Look over the entries below. Report how many lines hold the word "implicits", and only that.

_____

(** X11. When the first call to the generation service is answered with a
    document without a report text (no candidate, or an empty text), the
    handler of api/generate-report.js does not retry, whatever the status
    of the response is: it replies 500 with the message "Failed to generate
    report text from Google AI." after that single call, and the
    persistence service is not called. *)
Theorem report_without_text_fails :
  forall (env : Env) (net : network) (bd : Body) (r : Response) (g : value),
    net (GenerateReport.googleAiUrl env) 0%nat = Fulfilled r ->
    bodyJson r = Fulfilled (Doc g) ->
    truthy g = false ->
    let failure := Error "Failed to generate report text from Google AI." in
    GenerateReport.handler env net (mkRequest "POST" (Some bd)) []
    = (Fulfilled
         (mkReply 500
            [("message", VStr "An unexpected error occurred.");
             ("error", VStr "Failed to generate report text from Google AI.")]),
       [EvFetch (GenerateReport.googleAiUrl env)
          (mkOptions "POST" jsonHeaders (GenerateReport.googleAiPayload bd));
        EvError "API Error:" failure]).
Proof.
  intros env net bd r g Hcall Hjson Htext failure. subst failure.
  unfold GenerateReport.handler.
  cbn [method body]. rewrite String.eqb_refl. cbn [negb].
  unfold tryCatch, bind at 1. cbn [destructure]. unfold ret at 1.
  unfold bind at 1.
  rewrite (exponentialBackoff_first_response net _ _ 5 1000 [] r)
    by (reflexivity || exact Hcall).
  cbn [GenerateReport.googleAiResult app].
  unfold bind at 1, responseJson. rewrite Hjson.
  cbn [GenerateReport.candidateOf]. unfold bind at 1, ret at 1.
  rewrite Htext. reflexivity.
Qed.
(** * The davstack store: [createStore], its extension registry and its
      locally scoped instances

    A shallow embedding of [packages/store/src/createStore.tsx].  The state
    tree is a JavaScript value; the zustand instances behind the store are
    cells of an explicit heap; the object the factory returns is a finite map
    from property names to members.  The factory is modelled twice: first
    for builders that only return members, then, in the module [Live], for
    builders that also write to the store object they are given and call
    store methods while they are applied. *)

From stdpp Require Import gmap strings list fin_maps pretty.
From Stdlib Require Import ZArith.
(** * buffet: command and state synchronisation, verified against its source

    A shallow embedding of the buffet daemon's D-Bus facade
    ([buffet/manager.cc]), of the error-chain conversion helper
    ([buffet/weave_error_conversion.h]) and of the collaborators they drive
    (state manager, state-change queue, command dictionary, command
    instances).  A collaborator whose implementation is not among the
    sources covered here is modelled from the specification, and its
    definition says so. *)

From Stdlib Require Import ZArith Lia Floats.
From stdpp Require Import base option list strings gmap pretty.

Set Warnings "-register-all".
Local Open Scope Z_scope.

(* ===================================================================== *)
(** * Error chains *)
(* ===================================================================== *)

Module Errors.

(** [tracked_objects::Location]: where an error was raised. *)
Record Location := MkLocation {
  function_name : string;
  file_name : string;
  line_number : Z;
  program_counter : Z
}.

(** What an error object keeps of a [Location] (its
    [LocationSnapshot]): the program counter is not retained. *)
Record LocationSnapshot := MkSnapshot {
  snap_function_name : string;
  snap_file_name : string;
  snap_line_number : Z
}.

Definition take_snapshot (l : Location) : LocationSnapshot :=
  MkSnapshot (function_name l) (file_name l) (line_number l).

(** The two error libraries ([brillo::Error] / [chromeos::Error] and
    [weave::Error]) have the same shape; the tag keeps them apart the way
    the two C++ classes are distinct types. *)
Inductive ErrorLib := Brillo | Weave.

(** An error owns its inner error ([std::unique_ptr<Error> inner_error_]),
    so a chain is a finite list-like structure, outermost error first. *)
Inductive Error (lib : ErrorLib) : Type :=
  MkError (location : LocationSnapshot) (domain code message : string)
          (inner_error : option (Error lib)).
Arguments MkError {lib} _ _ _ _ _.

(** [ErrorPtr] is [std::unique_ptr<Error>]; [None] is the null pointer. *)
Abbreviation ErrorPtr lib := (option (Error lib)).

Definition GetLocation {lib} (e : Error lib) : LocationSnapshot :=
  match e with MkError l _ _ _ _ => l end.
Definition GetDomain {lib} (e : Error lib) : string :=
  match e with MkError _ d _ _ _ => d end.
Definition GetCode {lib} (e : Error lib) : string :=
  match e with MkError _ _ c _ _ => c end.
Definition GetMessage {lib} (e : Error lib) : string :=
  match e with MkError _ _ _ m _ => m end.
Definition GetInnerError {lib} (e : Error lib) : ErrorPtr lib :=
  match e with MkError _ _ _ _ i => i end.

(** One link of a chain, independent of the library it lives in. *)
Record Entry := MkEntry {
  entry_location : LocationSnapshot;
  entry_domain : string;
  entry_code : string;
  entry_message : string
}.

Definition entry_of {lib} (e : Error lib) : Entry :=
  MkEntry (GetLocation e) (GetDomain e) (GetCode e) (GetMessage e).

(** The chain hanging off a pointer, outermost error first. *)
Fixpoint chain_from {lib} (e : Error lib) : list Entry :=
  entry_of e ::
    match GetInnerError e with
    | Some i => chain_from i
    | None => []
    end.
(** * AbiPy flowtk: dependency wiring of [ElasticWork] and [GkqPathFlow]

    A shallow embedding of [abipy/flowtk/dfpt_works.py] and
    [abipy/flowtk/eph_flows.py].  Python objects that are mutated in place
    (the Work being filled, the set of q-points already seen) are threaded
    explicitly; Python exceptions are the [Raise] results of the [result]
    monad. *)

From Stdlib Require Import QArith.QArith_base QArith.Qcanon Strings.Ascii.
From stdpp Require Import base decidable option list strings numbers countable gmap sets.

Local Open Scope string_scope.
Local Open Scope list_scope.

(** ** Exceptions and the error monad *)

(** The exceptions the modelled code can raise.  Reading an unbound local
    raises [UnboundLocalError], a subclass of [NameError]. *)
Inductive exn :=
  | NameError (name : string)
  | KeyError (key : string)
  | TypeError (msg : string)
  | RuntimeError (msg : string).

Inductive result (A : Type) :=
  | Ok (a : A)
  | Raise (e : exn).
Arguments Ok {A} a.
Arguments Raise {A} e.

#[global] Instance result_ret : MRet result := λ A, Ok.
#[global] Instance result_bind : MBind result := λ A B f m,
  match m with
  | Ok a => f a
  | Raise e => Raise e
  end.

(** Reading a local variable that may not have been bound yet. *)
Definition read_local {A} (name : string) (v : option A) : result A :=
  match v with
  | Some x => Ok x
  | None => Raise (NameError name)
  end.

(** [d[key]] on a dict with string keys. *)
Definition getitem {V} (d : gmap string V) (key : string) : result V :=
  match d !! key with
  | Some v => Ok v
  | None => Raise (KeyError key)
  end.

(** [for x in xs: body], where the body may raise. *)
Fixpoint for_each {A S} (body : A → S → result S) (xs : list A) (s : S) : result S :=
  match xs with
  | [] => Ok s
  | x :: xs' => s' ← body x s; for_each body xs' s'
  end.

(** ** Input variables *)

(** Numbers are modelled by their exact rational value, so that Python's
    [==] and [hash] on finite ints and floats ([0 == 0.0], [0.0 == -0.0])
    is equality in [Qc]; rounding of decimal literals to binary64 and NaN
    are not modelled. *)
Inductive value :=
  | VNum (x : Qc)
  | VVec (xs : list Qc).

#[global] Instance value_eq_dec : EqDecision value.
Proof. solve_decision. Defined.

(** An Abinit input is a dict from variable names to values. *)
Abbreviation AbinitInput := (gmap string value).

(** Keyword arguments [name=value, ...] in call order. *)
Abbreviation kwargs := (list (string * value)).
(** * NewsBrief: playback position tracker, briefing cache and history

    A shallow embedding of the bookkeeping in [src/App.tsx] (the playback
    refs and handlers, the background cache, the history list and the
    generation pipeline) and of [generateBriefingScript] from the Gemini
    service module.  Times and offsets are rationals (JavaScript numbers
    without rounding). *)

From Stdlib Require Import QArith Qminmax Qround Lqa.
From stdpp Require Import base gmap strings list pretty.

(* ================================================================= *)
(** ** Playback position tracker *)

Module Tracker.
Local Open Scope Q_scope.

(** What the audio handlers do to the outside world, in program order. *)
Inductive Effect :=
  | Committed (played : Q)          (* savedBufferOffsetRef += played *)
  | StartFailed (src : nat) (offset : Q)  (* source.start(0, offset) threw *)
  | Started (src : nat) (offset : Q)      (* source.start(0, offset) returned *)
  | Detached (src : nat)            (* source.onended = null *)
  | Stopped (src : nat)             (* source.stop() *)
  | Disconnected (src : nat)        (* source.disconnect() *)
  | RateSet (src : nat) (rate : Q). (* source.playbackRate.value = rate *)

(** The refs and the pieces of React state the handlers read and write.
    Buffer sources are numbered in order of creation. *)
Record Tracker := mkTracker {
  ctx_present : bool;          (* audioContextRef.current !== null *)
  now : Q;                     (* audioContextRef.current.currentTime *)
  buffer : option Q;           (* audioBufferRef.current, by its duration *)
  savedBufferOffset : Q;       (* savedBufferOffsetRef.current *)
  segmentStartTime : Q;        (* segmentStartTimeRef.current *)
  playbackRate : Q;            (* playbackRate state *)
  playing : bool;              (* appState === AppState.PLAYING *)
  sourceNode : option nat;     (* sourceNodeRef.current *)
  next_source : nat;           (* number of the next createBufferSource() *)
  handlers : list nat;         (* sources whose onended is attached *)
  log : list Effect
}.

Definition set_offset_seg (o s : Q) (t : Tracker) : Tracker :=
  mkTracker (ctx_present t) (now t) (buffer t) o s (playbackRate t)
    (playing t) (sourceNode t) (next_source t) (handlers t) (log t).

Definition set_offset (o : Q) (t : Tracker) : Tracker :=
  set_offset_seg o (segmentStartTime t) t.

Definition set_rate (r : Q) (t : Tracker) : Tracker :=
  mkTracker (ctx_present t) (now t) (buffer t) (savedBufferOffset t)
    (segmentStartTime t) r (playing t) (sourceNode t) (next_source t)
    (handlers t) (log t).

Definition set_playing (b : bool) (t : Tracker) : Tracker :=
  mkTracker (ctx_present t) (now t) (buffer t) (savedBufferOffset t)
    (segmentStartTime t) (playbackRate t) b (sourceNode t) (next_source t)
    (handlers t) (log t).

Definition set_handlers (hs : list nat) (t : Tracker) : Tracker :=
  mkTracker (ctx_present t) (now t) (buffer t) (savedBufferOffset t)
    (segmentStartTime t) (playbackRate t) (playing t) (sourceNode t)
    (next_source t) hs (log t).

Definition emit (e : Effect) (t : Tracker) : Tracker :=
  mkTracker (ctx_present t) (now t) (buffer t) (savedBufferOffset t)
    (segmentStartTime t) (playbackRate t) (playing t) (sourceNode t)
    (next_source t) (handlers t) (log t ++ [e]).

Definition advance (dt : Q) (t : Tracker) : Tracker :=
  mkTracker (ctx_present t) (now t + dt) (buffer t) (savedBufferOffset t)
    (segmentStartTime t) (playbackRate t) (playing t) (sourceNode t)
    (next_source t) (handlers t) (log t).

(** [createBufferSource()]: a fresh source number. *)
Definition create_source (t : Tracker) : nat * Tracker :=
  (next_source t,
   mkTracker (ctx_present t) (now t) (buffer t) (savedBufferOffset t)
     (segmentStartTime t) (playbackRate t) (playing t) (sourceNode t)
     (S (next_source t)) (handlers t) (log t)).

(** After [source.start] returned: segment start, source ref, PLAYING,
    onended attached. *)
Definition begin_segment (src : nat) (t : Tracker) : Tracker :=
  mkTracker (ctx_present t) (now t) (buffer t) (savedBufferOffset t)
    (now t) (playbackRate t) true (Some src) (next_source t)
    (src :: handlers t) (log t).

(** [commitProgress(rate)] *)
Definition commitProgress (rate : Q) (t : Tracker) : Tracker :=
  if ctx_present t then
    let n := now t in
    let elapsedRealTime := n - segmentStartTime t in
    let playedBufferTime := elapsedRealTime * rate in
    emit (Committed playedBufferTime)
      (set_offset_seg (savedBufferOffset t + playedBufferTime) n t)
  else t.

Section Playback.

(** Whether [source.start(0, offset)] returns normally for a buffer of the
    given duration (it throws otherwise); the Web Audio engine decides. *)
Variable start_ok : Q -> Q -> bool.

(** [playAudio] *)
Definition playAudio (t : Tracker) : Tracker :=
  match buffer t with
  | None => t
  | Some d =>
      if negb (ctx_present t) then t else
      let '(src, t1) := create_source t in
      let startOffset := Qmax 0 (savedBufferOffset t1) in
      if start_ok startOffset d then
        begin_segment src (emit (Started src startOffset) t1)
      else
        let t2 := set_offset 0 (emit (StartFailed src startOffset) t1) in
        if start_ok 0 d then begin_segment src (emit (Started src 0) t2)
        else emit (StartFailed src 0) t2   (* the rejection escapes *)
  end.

_____

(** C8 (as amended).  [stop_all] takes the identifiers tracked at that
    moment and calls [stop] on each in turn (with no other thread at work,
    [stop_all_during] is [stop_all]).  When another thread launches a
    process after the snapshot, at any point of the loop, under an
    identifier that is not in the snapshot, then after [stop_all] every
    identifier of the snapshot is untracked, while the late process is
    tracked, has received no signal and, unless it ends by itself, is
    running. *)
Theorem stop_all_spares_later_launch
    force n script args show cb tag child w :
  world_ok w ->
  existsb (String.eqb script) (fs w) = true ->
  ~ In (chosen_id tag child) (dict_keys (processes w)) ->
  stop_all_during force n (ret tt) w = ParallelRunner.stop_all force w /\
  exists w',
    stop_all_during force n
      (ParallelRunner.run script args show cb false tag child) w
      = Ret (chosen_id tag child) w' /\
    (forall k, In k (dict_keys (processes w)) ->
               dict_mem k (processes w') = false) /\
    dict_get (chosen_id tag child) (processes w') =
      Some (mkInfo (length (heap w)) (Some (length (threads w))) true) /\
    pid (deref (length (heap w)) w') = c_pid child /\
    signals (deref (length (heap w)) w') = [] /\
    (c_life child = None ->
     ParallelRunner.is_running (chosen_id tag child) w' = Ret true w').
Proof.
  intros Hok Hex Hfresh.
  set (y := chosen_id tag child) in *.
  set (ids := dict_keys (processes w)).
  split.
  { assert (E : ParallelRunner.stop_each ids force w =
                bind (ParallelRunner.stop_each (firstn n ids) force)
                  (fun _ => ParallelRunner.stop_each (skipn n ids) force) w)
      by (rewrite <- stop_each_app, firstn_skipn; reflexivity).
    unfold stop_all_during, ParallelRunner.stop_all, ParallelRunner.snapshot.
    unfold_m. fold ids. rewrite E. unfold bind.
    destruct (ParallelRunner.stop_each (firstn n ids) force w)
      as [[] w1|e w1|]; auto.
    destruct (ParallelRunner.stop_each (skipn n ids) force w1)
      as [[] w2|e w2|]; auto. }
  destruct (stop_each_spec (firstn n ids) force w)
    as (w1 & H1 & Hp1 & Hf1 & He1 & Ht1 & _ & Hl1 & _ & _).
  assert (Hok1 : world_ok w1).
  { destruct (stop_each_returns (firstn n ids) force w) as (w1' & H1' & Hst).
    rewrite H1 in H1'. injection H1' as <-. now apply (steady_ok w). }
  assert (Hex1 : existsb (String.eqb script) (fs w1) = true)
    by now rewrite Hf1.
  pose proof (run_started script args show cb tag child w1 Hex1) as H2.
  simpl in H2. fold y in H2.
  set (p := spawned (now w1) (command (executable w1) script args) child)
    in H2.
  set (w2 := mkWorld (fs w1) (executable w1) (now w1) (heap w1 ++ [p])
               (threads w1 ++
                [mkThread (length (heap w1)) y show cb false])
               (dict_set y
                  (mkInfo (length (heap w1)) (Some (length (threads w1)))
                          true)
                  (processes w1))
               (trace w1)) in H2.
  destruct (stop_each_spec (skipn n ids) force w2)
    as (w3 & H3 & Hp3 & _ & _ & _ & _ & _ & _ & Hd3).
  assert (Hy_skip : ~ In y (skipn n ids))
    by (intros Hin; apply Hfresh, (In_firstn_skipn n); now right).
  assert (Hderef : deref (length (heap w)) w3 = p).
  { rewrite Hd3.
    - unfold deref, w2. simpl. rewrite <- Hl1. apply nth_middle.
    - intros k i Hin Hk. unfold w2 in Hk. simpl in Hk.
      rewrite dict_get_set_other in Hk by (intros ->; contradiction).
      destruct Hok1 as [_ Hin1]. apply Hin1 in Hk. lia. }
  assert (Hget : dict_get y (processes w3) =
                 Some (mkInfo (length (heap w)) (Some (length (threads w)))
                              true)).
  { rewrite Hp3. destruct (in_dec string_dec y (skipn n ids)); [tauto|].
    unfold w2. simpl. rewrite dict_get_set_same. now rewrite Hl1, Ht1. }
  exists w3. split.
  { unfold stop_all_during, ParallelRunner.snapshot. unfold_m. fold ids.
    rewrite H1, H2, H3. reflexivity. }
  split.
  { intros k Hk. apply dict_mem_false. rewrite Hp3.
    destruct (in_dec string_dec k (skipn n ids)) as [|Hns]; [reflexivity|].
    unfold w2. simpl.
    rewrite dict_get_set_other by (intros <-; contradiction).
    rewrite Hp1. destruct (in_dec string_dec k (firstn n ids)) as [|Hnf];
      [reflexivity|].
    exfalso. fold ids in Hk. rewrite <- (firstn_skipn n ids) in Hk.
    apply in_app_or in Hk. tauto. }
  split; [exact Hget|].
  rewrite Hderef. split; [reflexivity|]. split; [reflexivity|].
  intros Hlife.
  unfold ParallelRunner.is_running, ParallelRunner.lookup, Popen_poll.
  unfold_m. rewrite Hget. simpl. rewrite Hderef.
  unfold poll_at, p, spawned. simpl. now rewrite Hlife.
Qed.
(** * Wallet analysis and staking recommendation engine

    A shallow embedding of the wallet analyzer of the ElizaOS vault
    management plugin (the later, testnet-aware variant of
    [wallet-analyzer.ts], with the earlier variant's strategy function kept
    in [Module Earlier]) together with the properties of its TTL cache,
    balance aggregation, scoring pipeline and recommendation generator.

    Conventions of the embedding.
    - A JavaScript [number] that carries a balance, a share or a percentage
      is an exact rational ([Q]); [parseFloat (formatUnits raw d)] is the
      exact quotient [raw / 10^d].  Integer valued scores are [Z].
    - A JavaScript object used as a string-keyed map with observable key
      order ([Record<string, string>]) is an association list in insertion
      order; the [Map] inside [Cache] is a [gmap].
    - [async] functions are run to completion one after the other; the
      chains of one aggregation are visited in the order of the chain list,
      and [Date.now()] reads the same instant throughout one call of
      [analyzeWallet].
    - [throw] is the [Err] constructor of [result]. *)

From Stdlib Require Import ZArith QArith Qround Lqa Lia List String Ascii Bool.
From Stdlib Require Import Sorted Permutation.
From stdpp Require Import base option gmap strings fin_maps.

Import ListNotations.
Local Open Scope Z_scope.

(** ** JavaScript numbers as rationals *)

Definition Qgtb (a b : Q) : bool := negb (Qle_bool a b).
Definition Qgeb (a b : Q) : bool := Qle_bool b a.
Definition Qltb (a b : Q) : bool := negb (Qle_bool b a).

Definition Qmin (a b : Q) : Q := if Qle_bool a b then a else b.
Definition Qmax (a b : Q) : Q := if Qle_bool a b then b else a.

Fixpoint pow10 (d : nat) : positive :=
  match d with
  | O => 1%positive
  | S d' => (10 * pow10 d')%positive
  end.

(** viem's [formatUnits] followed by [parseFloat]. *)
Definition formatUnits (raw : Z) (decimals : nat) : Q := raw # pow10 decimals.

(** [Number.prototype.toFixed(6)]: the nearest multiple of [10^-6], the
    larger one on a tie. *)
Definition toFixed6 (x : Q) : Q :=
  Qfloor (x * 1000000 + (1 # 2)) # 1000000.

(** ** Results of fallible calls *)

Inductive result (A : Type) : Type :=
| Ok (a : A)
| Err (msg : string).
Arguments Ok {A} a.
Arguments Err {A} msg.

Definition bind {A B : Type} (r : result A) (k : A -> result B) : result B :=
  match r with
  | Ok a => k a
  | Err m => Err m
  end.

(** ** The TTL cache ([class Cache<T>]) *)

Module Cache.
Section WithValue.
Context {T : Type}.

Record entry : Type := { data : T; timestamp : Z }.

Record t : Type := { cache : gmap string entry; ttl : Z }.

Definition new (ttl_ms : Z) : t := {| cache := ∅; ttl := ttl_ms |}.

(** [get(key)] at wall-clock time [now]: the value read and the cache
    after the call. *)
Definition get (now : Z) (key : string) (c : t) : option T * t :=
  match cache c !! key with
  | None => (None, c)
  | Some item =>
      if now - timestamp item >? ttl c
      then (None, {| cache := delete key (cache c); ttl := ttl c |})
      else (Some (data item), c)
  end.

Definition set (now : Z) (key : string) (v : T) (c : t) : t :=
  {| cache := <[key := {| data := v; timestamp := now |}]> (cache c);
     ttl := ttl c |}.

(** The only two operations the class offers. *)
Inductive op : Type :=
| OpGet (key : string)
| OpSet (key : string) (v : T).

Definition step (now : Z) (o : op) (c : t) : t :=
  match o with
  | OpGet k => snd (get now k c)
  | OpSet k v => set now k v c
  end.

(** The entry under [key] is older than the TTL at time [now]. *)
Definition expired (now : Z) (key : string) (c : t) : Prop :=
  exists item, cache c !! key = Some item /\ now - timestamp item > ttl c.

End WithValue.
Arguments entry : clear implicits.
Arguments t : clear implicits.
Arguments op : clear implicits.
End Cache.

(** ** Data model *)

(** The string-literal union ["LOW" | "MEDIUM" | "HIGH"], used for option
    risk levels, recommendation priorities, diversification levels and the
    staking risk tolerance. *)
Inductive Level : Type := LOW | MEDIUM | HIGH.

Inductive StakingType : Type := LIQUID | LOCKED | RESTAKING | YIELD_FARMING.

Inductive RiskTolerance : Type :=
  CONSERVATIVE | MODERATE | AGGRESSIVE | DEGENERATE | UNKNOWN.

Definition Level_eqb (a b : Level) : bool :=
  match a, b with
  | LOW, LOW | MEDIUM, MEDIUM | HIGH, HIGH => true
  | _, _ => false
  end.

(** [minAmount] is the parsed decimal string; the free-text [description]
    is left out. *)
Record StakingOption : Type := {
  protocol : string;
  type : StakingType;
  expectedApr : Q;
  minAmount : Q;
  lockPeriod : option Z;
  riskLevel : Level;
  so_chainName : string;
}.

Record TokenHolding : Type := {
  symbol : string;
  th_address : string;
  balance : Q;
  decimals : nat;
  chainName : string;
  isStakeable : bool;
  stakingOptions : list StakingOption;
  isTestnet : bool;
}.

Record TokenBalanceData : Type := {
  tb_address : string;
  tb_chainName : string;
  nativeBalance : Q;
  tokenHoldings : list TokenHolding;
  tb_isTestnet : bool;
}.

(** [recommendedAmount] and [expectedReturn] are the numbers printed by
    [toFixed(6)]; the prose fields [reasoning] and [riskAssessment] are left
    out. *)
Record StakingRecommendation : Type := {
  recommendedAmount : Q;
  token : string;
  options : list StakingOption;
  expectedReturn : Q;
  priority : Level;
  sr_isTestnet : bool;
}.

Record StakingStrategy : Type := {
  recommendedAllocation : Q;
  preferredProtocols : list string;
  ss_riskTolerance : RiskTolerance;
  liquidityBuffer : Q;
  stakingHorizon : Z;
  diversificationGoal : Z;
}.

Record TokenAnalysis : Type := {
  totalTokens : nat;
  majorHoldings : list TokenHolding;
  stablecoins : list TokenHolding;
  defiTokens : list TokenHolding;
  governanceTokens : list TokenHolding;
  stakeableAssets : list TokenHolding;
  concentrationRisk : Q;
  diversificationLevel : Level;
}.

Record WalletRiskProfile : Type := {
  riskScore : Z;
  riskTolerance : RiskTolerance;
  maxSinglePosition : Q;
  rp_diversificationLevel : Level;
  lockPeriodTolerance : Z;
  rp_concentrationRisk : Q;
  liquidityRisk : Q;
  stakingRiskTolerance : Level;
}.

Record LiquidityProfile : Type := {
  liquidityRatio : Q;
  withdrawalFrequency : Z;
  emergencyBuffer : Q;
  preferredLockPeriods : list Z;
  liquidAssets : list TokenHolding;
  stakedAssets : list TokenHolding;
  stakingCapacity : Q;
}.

_____

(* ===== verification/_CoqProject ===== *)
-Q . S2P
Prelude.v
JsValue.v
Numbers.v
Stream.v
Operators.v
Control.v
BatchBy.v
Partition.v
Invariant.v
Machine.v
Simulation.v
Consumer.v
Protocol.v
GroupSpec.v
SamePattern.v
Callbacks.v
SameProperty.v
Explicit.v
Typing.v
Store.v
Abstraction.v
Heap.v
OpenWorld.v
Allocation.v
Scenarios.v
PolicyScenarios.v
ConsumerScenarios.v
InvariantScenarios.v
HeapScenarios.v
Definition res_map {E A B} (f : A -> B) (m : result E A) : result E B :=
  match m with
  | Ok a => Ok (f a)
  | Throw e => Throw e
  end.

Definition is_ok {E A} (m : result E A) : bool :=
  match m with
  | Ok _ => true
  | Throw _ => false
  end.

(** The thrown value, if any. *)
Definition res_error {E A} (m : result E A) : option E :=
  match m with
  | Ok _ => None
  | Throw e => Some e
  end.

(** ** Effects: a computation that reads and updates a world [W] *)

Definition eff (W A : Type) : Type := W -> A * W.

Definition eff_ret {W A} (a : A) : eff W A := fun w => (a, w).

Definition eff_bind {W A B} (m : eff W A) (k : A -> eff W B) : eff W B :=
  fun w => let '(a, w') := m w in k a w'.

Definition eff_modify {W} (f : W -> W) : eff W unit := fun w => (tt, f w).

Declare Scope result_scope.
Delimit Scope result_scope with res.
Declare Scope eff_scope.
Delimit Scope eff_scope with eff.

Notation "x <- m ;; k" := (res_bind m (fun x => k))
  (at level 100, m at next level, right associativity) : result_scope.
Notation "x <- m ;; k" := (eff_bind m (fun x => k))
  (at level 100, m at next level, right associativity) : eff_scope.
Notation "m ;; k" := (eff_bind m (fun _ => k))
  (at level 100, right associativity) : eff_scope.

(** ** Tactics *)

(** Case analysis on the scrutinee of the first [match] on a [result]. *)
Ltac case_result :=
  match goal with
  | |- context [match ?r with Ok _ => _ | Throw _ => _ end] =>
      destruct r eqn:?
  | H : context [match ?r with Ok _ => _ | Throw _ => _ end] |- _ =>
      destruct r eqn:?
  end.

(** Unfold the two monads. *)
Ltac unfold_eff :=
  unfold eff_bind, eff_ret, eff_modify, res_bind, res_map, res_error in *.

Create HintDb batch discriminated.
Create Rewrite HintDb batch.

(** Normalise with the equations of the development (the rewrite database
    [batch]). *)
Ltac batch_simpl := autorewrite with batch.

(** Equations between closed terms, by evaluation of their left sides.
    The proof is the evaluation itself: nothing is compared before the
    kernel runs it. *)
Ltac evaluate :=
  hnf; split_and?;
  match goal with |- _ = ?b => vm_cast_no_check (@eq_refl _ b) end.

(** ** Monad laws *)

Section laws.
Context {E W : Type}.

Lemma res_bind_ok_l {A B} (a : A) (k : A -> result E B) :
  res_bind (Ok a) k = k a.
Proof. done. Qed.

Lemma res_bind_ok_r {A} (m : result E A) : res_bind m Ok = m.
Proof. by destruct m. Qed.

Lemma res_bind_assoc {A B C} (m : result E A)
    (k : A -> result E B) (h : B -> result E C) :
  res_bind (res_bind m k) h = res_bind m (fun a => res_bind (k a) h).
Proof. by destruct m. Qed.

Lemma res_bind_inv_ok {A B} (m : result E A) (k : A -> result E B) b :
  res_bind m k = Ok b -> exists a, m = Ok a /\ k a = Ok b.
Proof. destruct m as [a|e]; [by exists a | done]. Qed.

_____

**The answer**
3